Mesh4LYFE, 2012
Mesh4LYFE consists of eight horizontally stacked routers to create a lo-res 8x4 display out of the router LEDs. The LEDs, which typically blink diagnostic information about each router, display Conway’s Game of Life.
This project was conceived and made during Art Hack Day.
Download: Source code and scripts
Collaborators: Jonathan Kiritharan
Trackbacks: Hack a Day, B.A.T.M.A.N. advanced, Art Hack Day
How it works
Each router (Netgear WNDR3700v2) runs a small Linux distribution called OpenWrt. OpenWrt permits custom software on the routers and allows to control some of the routers LEDs directly.
Typically, wireless routers and wireless devices run a standard 802.11 protocol. The protocol dictates that wireless devices only communicate with the router.
Mesh4LYFE uses an alternative mesh protocol called B.A.T.M.A.N. advanced. With this protocol, the devices communicate directly with each other and coordinate amongst themselves to send data to other devices in the network, either directly or by relaying along to devices in between.

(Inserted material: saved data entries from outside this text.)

(** [shutil.rmtree(path)]: removes a directory and what it holds; raises on
    a symbolic link, on a regular file and on a missing path, which it
    leaves as they are. *)
Definition shutil_rmtree (path : string) : M unit :=
  λ nodes, match nodes !! path with
           | Some (Directory _) => (Ok (), delete path nodes)
           | Some (Symlink _) =>
               (Raise (OSError "Cannot call rmtree on a symbolic link"), nodes)
           | Some RegularFile => (Raise (NotADirectoryError path), nodes)
           | None => (Raise (FileNotFoundError path), nodes)
           end.

Definition clear_database : M unit :=
  λ nodes, match os_path_exists CHROMA_PATH nodes with
           | (Ok path_exists, nodes') =>
               if (path_exists : bool)
               then shutil_rmtree CHROMA_PATH nodes'
               else (Ok (), nodes')
           | (Raise e, nodes') => (Raise e, nodes')
           end.

End Program.

End Files.

(** The names of a world, each a directory. *)
Definition directories {S : Type} (w : world S) : gmap string (Files.node S) :=
  Files.Directory <$> fs w.

(** ** The identity scheme as the design states it

    "Maintain a current page identity [sourcePath:pageNumber] and a running
    counter. While the incoming chunk's page identity equals the previous
    chunk's, increment the counter; when it changes, reset the counter to 0.
    Set [id = f"{sourcePath}:{pageNumber}:{chunkIndex}"]."  These definitions
    follow that text, by position in the sequence; [calculate_chunk_ids] is
    compared with them below. *)

Definition spec_page_identity (chunk : Document) : string :=
  py_str (dict_get (metadata chunk) "source") +:+ ":"
  +:+ py_str (dict_get (metadata chunk) "page").

(** The counter at position [i]: 0 at the first chunk and where the page
    identity differs from the previous chunk's, one more than the previous
    chunk's counter otherwise. *)
Fixpoint spec_chunk_index (chunks : list Document) (i : nat) : nat :=
  match i with
  | 0 => 0
  | S j =>
      match chunks !! j, chunks !! i with
      | Some previous, Some incoming =>
          if decide (spec_page_identity incoming = spec_page_identity previous)
          then S (spec_chunk_index chunks j)
          else 0
      | _, _ => 0
      end
  end.

Definition spec_chunk_id (chunk : Document) (chunkIndex : nat) : string :=
  py_str (dict_get (metadata chunk) "source") +:+ ":"
  +:+ py_str (dict_get (metadata chunk) "page") +:+ ":"
  +:+ pretty chunkIndex.

(** Page-grouped order: the chunks of one page identity are contiguous, that
    is, between two chunks of a page there is no chunk of another page. *)
Definition page_grouped (chunks : list Document) : Prop :=
  ∀ i j k ci cj ck,
    i < j < k →
    chunks !! i = Some ci → chunks !! j = Some cj → chunks !! k = Some ck →
    page_id_of ci = page_id_of ck →
    page_id_of cj = page_id_of ci.

(** A check of page-grouped order: [reappears x rest] when, in [rest], [x]
    occurs after an element other than [x]. *)
Fixpoint reappears (x : string) (rest : list string) : bool :=
  match rest with
  | [] => false
  | y :: rest' => if decide (y = x) then reappears x rest' else bool_decide (x ∈ rest')
  end.

Fixpoint contiguous (ids : list string) : bool :=
  match ids with
  | [] => true
  | x :: rest => negb (reappears x rest) && contiguous rest
  end.

(** A chunk as the loader and the splitter produce them: the source is a
    path, the page a number. *)
Definition well_typed (chunk : Document) : Prop :=
  (∃ source, metadata chunk !! "source" = Some (PStr source))
  ∧ (∃ page, metadata chunk !! "page" = Some (PInt page)).
(** ** [initScene] without a device *)

(** When [createGraphicsDevice] throws, [initScene] changes nothing; when
    it returns an empty pointer, the device handle is emptied (the device
    held before, if any, is destroyed), the other handles and fields stay,
    no further engine call is made, and the failure is logged. *)
Theorem initScene_without_device (eng : Engine) (s : SceneState) :
  (forall what,
     raises eng (createGraphicsDevice WebGPU) = Some what ->
     initScene eng s =
       Returned tt s
         [Console Info "Initializing avatar scene...";
          Extern (createGraphicsDevice WebGPU);
          Console Error ("Failed to initialize scene: " ++ what)]) /\
  (raises eng (createGraphicsDevice WebGPU) = None ->
   result_nullable eng (createGraphicsDevice WebGPU) = None ->
   initScene eng s =
     Returned tt (with_graphicsDevice None s)
       ([Console Info "Initializing avatar scene...";
         Extern (createGraphicsDevice WebGPU)] ++
        held (graphicsDevice s) ++
        [Console Error
           "Failed to initialize scene: Failed to create graphics device"])).
Proof.
  split.
  - intros what Hraise. init_unfold. rewrite Hraise. reflexivity.
  - intros Hraise Hnull. init_unfold. rewrite Hraise. cbn. rewrite Hnull.
    cbn. rewrite release_run. cbn. rewrite <- app_assoc. reflexivity.
Qed.
(** X15: the [id] of a response.  Whatever the request, if the dispatcher
    returns a response then the response carries the request's [id]
    ([null] when the request has none, and also when the request is not an
    object or has the wrong version), and the request is not one of the
    notifications [notifications/initialized] and [notifications/exit]:
    those are never answered, even when they carry an [id]. *)
Theorem handleRequest_response_id (request : json) (s : session)
                                  (response : envelope) (s' : session) :
  handleRequest cfg h call_member request s = (Ok (Some response), s') ->
  envelope_id response = answer_id request /\
  is_notification (logged_method request) = false.
Proof.
  unfold handleRequest, answer_id. fold (logged_method request).
  destruct (try_block cfg h call_member request s)
    as [[result|[message|r]|c] [b1 w1]].
  - unfold bind at 1. rewrite log_run.
    destruct (is_notification (logged_method request)); [discriminate|].
    destruct (is_literal "shutdown" (logged_method request));
      intros H; inversion H; subst; split; reflexivity.
  - unfold bind at 1. rewrite log_run. unfold bind at 1.
    destruct (is_empty message); [rewrite log_run|cbn [ret]];
      (destruct (is_notification (logged_method request)); [discriminate|]);
      intros H; inversion H; subst; split; reflexivity.
  - unfold bind at 1. rewrite log_run. unfold bind at 1. rewrite log_run.
    destruct (is_notification (logged_method request)); discriminate.
  - discriminate.
Qed.

End MoreDispatcherFacts.

Lemma tools_call_prefix_witness :
  let cfg := Fixture.config_of false false false in
  let h := Fixture.host_of Fixture.all_fine in
  let s := new_session (initial_world 1000) in
  let call (name : string) :=
    Some (obj [("name", Some (JStr (js name)));
               ("arguments", Some (obj [("limit", Some (JNum 5))]))]) in
  REPO_NAME cfg = js "widgets" /\
  tools_call cfg h Fixture.no_member_calls (call "widgets_logs") s
  = tools_call cfg h Fixture.no_member_calls (call "logs") s.
Proof.
  intros cfg h s call. split; [reflexivity|].
  apply (tools_call_prefix cfg h Fixture.no_member_calls "logs");
    [discriminate | right; right; left; reflexivity
    | reflexivity | reflexivity | reflexivity].
Defined.

Lemma handleRequest_unknown_method_witness :
  let cfg := Fixture.config_of false false false in
  let h := Fixture.host_of Fixture.all_fine in
  let s := new_session (initial_world 1000) in
  let handle := handleRequest cfg h Fixture.no_member_calls in
  fst (handle (Fixture.request_of 4 "tools/run" None) s)
  = Ok (Some (ErrorResponse (JNum 4) (-32601)
                (js "Unknown method: tools/run"))) /\
  fst (handle (Fixture.request_of 5 "Server not initialized" None) s)
  = Ok (Some (ErrorResponse (JNum 5) (-32002)
                (js "Unknown method: Server not initialized"))).
Proof.
  intros cfg h s handle.
  assert (Hk : forall m : string,
            List.forallb (fun k => negb (JsString.eqb (js m) (js k)))
                         known_methods = true ->
            forall k, List.In k known_methods -> js m <> js k).
  { intros m Hall k Hin. rewrite List.forallb_forall in Hall.
    apply JsString.eqb_neq, negb_true_iff, Hall, Hin. }
  split.
  - unfold handle.
    rewrite (handleRequest_unknown_method cfg h Fixture.no_member_calls
               (Fixture.request_of 4 "tools/run" None) (js "tools/run") s
               eq_refl eq_refl eq_refl ltac:(discriminate)
               (Hk "tools/run" eq_refl)).
    reflexivity.
  - unfold handle.
    rewrite (handleRequest_unknown_method cfg h Fixture.no_member_calls
               (Fixture.request_of 5 "Server not initialized" None)
               (js "Server not initialized") s
               eq_refl eq_refl eq_refl ltac:(discriminate)
               (Hk "Server not initialized" eq_refl)).
    reflexivity.
Defined.

Lemma handleRequest_response_id_witness :
  let cfg := Fixture.config_of false false false in
  let h := Fixture.host_of Fixture.all_fine in
  let s := new_session (initial_world 1000) in
  let request := Fixture.request_of 9 "tools/list" None in
  let out := handleRequest cfg h Fixture.no_member_calls request s in
  fst out = Ok (Some (Response (JNum 9) (Some ToolsListResult))) /\
  answer_id request = JNum 9 /\
  is_notification (logged_method request) = false.
Proof.
  intros cfg h s request out.
  assert (Hrun : handleRequest cfg h Fixture.no_member_calls request s
                 = (Ok (Some (Response (JNum 9) (Some ToolsListResult))),
                    snd out)) by reflexivity.
  destruct (handleRequest_response_id cfg h Fixture.no_member_calls
              request s _ _ Hrun) as [Hid Hn].
  split; [reflexivity|]. split; [rewrite <- Hid; reflexivity | exact Hn].
Defined.

(* ================================================================== *)
(** * Start-up and the stdin loop: properties *)
(* ================================================================== *)

Lemma is_missing_false (env : Startup.environment) (k : string) :
  Startup.is_missing env k = false <->
  exists v, env k = Some v /\ trim v <> [].
Proof.
  unfold Startup.is_missing. split.
  - destruct (env k) as [v|]; [|discriminate].
    intros H. apply orb_false_iff in H as [_ H].
    apply JsString.eqb_neq in H. exists v. auto.
  - intros [v [-> Hv]]. apply orb_false_iff. split.
    + destruct v; [elim Hv; reflexivity | reflexivity].
    + apply JsString.eqb_neq. exact Hv.
Qed.

Lemma filter_nil {A : Type} (f : A -> bool) (l : list A) :
  List.filter f l = [] -> forall x, List.In x l -> f x = false.
Proof.
  intros Hnil x Hin. destruct (f x) eqn:E; [|reflexivity].
  assert (Hx : List.In x (List.filter f l)) by (apply List.filter_In; auto).
  rewrite Hnil in Hx. destruct Hx.
Qed.

Lemma trim_not_nil (s : jsstring) : trim s <> [] -> s <> [].
Proof. intros H ->. apply H. reflexivity. Qed.


(** ** The stdin handler *)

(** A computation ends the process, if at all, with code 0. *)
Definition exit_zero {S A : Type} (m : M S A) : Prop :=
  forall s, match fst (m s) with Exit c => c = 0%Z | _ => True end.

Section ExitZero.

Context {S : Type}.

Lemma exit_zero_no_exit {A : Type} (m : M S A) : no_exit m -> exit_zero m.
Proof.
  intros H s. specialize (H s). destruct (fst (m s)); [exact I..|destruct H].
Qed.

Lemma exit_zero_bind {A B : Type} (m : M S A) (k : A -> M S B) :
  exit_zero m -> (forall a, exit_zero (k a)) -> exit_zero (bind m k).
Proof.
  intros Hm Hk s. unfold bind. specialize (Hm s).
  destruct (m s) as [[a|e|c] s']; cbn [fst] in *; auto. apply Hk.
Qed.

Lemma exit_zero_try_catch {A : Type} (m : M S A) (handler : thrown -> M S A) :
  exit_zero m -> (forall e, exit_zero (handler e)) ->
  exit_zero (try_catch m handler).
Proof.
  intros Hm Hh s. unfold try_catch. specialize (Hm s).
  destruct (m s) as [[a|e|c] s']; cbn [fst] in *; auto. apply Hh.
Qed.

End ExitZero.

Lemma exit_zero_lift {A : Type} (m : M world A) :
  no_exit m -> exit_zero (lift m).
Proof.
  intros H s. unfold lift. specialize (H (globals s)).
  destruct (m (globals s)) as [[a|e|c] w]; cbn [fst] in *;
    [exact I | exact I | destruct H].
Qed.

Lemma exit_zero_in_server {A : Type} (m : M session A) :
  exit_zero m -> exit_zero (Startup.in_server m).
Proof.
  intros H p. unfold Startup.in_server. specialize (H (Startup.server p)).
  destruct (m (Startup.server p)) as [[a|e|c] s]; exact H.
Qed.

Section StdinFacts.

Variable cfg : config.
Variable h : host.
Variable call_member : jsstring -> json -> session -> member_call * session.

Lemma no_exit_pr params : no_exit (pr cfg h params).
Proof.
  intros w. destruct (pr_returns cfg h params w) as [payload [w' H]].
  rewrite H. exact I.
Qed.

Lemma no_exit_token params : no_exit (token cfg h params).
Proof.
  intros w. pose proof (token_outcome cfg h params w) as H.
  destruct (fst (token cfg h params w)) as [r|[m|rj]|c];
    first [exact I | contradiction].
Qed.

Lemma no_exit_logs params : no_exit (logs params).
Proof.
  intros w. destruct (logs_plain params w) as [_ H].
  destruct (fst (logs params w)) as [r|[m|rj]|c];
    first [exact I | contradiction].
Qed.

Each router is individually responsible for computing the next generation Conway’s Game of Life. How it works:
- A neighbour message is sent to each router to tell each router who its neighbours are.
- A random message is broadcast to initialize each router to a random state.
- An update message is broadcast to trigger each router to send its present state to its neighbours.
- Once a router receives its neighbours’ state, it computes its next generation.
- A display message is broadcast to trigger each router to display its next generation.
- After a random number of generations, the routers are re-initialized with a random broadcast and the update and display process starts again.
The update and display messages are sent in lockstep with a delay after each message.